Identify every line in the records below that contains the word "subst", and reproduce each one.
··· Exercise materials ···
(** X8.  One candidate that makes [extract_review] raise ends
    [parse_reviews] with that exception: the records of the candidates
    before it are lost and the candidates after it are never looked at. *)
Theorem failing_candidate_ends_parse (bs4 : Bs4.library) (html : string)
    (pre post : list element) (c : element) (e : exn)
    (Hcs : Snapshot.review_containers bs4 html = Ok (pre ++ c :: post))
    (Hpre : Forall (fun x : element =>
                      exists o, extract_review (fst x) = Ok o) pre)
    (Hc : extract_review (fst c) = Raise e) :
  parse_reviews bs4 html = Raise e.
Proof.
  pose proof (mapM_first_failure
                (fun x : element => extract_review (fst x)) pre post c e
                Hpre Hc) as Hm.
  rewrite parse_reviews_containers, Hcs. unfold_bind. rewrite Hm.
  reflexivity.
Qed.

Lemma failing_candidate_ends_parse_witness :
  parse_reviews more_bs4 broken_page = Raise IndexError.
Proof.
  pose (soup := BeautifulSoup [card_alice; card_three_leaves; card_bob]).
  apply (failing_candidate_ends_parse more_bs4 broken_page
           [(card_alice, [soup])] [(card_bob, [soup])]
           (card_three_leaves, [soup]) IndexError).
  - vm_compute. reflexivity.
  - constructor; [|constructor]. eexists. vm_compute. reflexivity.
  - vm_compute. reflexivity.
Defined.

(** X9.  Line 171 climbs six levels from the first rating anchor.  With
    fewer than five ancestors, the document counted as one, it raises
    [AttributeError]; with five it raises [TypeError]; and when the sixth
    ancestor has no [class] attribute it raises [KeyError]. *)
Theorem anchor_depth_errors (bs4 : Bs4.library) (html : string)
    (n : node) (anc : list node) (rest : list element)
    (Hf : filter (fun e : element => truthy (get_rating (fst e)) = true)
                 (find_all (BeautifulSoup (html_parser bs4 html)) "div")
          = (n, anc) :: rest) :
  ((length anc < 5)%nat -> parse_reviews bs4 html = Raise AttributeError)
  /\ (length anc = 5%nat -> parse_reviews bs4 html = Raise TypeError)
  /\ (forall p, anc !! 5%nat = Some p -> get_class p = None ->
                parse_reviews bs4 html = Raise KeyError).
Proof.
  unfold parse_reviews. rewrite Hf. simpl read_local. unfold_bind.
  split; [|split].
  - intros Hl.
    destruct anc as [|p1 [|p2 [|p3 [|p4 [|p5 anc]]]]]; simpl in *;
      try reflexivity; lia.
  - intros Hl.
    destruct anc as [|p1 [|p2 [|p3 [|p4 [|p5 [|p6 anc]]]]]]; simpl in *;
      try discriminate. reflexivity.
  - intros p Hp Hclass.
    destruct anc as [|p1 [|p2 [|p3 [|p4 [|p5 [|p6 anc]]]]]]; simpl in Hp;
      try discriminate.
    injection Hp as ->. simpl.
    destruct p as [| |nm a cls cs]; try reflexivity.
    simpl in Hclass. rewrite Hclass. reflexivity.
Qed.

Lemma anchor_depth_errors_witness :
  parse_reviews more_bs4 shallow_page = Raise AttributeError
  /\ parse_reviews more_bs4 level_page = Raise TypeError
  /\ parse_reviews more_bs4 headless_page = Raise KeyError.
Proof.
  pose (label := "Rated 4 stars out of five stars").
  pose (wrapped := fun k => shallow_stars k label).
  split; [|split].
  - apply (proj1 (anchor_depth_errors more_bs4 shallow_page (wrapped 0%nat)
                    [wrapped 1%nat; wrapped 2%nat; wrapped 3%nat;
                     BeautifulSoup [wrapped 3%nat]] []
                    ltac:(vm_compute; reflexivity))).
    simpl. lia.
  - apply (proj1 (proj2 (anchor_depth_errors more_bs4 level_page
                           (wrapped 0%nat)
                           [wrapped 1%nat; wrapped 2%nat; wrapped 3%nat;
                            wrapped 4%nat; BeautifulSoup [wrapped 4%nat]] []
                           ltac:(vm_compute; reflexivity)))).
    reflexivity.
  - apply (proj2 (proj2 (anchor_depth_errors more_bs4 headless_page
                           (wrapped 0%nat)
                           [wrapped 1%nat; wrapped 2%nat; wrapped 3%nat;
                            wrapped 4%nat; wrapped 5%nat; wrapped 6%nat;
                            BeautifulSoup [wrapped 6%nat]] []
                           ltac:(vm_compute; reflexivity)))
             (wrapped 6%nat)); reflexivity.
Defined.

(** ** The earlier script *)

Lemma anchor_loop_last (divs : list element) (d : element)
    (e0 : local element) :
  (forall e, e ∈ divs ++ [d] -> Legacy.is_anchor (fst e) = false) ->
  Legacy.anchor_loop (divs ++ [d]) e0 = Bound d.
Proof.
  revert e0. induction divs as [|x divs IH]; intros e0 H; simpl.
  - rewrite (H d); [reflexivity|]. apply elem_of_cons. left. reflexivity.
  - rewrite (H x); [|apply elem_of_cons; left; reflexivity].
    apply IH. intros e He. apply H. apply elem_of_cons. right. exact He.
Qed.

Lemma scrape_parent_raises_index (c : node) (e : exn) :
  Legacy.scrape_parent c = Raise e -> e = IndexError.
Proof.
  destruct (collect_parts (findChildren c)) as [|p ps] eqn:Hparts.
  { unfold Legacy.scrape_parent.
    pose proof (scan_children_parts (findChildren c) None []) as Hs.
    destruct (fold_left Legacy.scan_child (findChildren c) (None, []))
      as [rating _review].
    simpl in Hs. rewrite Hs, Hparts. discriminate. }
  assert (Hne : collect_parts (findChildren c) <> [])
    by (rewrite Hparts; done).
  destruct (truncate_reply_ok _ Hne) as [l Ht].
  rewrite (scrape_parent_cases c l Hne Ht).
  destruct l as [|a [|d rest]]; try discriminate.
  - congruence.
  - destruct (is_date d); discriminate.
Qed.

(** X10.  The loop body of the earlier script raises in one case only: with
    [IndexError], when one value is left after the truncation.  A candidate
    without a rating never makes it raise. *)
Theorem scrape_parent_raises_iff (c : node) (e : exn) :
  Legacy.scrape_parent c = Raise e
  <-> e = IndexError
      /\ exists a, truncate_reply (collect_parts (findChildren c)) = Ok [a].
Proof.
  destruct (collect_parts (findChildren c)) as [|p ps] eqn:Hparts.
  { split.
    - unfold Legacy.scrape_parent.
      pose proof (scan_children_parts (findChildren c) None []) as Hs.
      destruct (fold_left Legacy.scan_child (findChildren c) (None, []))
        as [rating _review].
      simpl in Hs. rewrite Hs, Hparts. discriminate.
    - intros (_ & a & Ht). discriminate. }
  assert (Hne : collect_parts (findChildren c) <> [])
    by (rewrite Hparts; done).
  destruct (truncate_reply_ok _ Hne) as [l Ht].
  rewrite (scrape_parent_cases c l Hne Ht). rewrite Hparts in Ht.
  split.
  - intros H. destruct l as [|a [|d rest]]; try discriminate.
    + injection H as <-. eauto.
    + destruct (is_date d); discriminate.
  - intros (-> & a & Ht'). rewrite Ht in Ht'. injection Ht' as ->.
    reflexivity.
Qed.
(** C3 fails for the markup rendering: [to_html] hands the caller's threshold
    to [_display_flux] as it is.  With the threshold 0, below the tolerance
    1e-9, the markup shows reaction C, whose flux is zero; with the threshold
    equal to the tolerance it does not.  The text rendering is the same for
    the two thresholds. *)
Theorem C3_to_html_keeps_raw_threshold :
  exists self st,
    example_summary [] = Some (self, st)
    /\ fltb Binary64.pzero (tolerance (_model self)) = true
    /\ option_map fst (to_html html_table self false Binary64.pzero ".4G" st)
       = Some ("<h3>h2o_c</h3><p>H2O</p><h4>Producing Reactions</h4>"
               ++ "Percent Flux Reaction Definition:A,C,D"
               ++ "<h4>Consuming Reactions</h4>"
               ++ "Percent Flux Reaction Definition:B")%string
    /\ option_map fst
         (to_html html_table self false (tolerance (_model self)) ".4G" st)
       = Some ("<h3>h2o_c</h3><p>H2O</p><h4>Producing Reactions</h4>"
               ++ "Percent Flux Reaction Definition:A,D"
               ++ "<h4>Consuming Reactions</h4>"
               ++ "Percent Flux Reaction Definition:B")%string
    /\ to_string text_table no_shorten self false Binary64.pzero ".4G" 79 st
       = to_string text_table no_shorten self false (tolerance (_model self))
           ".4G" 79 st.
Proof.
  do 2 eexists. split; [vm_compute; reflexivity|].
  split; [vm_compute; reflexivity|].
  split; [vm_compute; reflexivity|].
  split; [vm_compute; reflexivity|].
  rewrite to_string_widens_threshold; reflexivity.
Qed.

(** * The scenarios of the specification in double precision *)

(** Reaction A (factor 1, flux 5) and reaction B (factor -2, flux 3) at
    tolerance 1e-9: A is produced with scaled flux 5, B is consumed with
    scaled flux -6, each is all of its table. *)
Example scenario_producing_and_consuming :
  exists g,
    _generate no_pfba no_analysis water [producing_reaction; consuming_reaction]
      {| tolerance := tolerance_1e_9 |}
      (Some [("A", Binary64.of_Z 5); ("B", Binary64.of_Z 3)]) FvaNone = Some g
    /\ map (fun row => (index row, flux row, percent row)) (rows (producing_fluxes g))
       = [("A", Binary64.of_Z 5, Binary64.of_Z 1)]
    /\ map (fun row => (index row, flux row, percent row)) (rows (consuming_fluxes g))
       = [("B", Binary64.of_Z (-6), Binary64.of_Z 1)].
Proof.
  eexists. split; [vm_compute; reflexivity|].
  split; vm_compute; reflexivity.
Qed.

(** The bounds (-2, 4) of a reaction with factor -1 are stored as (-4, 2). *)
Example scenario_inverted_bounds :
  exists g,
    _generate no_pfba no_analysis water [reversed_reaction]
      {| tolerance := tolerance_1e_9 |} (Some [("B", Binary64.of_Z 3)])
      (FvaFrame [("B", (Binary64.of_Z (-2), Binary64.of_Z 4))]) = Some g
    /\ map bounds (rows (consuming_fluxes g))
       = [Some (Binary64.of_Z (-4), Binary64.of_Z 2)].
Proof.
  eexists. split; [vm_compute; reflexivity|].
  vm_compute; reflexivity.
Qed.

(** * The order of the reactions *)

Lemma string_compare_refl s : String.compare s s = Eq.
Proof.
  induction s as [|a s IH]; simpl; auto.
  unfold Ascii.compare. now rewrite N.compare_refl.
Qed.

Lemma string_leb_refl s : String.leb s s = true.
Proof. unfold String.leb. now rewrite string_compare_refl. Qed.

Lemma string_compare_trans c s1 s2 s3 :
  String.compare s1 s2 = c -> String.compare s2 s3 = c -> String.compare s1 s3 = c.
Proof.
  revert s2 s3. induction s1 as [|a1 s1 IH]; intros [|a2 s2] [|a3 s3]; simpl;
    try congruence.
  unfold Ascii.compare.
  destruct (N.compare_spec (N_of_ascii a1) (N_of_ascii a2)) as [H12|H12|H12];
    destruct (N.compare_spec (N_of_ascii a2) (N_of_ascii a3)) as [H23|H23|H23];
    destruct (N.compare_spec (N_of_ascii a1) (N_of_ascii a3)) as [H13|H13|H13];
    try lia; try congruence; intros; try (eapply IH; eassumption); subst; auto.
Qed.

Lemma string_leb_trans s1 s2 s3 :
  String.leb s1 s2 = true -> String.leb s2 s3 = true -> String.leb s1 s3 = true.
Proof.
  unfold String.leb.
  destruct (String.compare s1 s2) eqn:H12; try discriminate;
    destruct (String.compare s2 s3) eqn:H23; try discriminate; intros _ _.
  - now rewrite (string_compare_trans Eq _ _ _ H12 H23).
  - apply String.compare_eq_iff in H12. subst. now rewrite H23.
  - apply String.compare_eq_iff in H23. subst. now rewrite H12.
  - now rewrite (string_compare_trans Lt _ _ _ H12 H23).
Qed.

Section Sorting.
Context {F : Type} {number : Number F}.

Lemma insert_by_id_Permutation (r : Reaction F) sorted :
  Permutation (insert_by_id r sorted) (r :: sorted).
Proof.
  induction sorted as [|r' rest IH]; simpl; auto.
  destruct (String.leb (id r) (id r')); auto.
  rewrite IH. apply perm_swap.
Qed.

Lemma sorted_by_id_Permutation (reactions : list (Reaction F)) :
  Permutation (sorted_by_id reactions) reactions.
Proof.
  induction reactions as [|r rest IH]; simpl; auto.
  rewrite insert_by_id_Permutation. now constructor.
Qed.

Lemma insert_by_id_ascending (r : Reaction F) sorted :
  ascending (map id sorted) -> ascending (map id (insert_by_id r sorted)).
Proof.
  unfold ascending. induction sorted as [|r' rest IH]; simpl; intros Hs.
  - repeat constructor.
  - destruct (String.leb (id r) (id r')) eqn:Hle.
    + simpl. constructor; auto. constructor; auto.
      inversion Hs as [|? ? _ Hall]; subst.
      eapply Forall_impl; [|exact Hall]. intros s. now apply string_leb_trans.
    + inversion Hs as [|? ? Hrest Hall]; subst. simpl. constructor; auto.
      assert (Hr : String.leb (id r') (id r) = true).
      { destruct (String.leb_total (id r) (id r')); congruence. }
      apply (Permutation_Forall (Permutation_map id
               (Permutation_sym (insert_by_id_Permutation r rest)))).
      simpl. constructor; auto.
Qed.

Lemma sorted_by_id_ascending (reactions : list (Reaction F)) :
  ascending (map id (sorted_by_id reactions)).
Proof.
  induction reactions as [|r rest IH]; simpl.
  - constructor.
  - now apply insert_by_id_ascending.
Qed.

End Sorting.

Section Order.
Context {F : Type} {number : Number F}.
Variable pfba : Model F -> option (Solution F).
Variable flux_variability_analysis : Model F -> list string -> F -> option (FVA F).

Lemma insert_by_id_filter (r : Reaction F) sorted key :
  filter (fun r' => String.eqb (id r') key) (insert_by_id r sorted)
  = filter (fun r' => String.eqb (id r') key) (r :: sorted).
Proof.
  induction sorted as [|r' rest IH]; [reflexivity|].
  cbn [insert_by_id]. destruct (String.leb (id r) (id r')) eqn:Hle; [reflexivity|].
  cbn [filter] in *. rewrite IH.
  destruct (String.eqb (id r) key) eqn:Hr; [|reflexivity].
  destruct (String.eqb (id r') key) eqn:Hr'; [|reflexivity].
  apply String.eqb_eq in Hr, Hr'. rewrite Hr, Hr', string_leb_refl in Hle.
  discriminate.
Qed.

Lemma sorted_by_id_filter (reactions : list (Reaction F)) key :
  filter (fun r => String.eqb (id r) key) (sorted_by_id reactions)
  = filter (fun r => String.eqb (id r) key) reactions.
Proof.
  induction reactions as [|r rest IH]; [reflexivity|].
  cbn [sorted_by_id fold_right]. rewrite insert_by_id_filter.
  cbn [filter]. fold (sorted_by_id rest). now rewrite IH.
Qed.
···
Answer to this problem:
    try lia; try congruence; intros; try (eapply IH; eassumption); subst; auto.
  - apply String.compare_eq_iff in H12. subst. now rewrite H23.
  - apply String.compare_eq_iff in H23. subst. now rewrite H12.
      inversion Hs as [|? ? _ Hall]; subst.
    + inversion Hs as [|? ? Hrest Hall]; subst. simpl. constructor; auto.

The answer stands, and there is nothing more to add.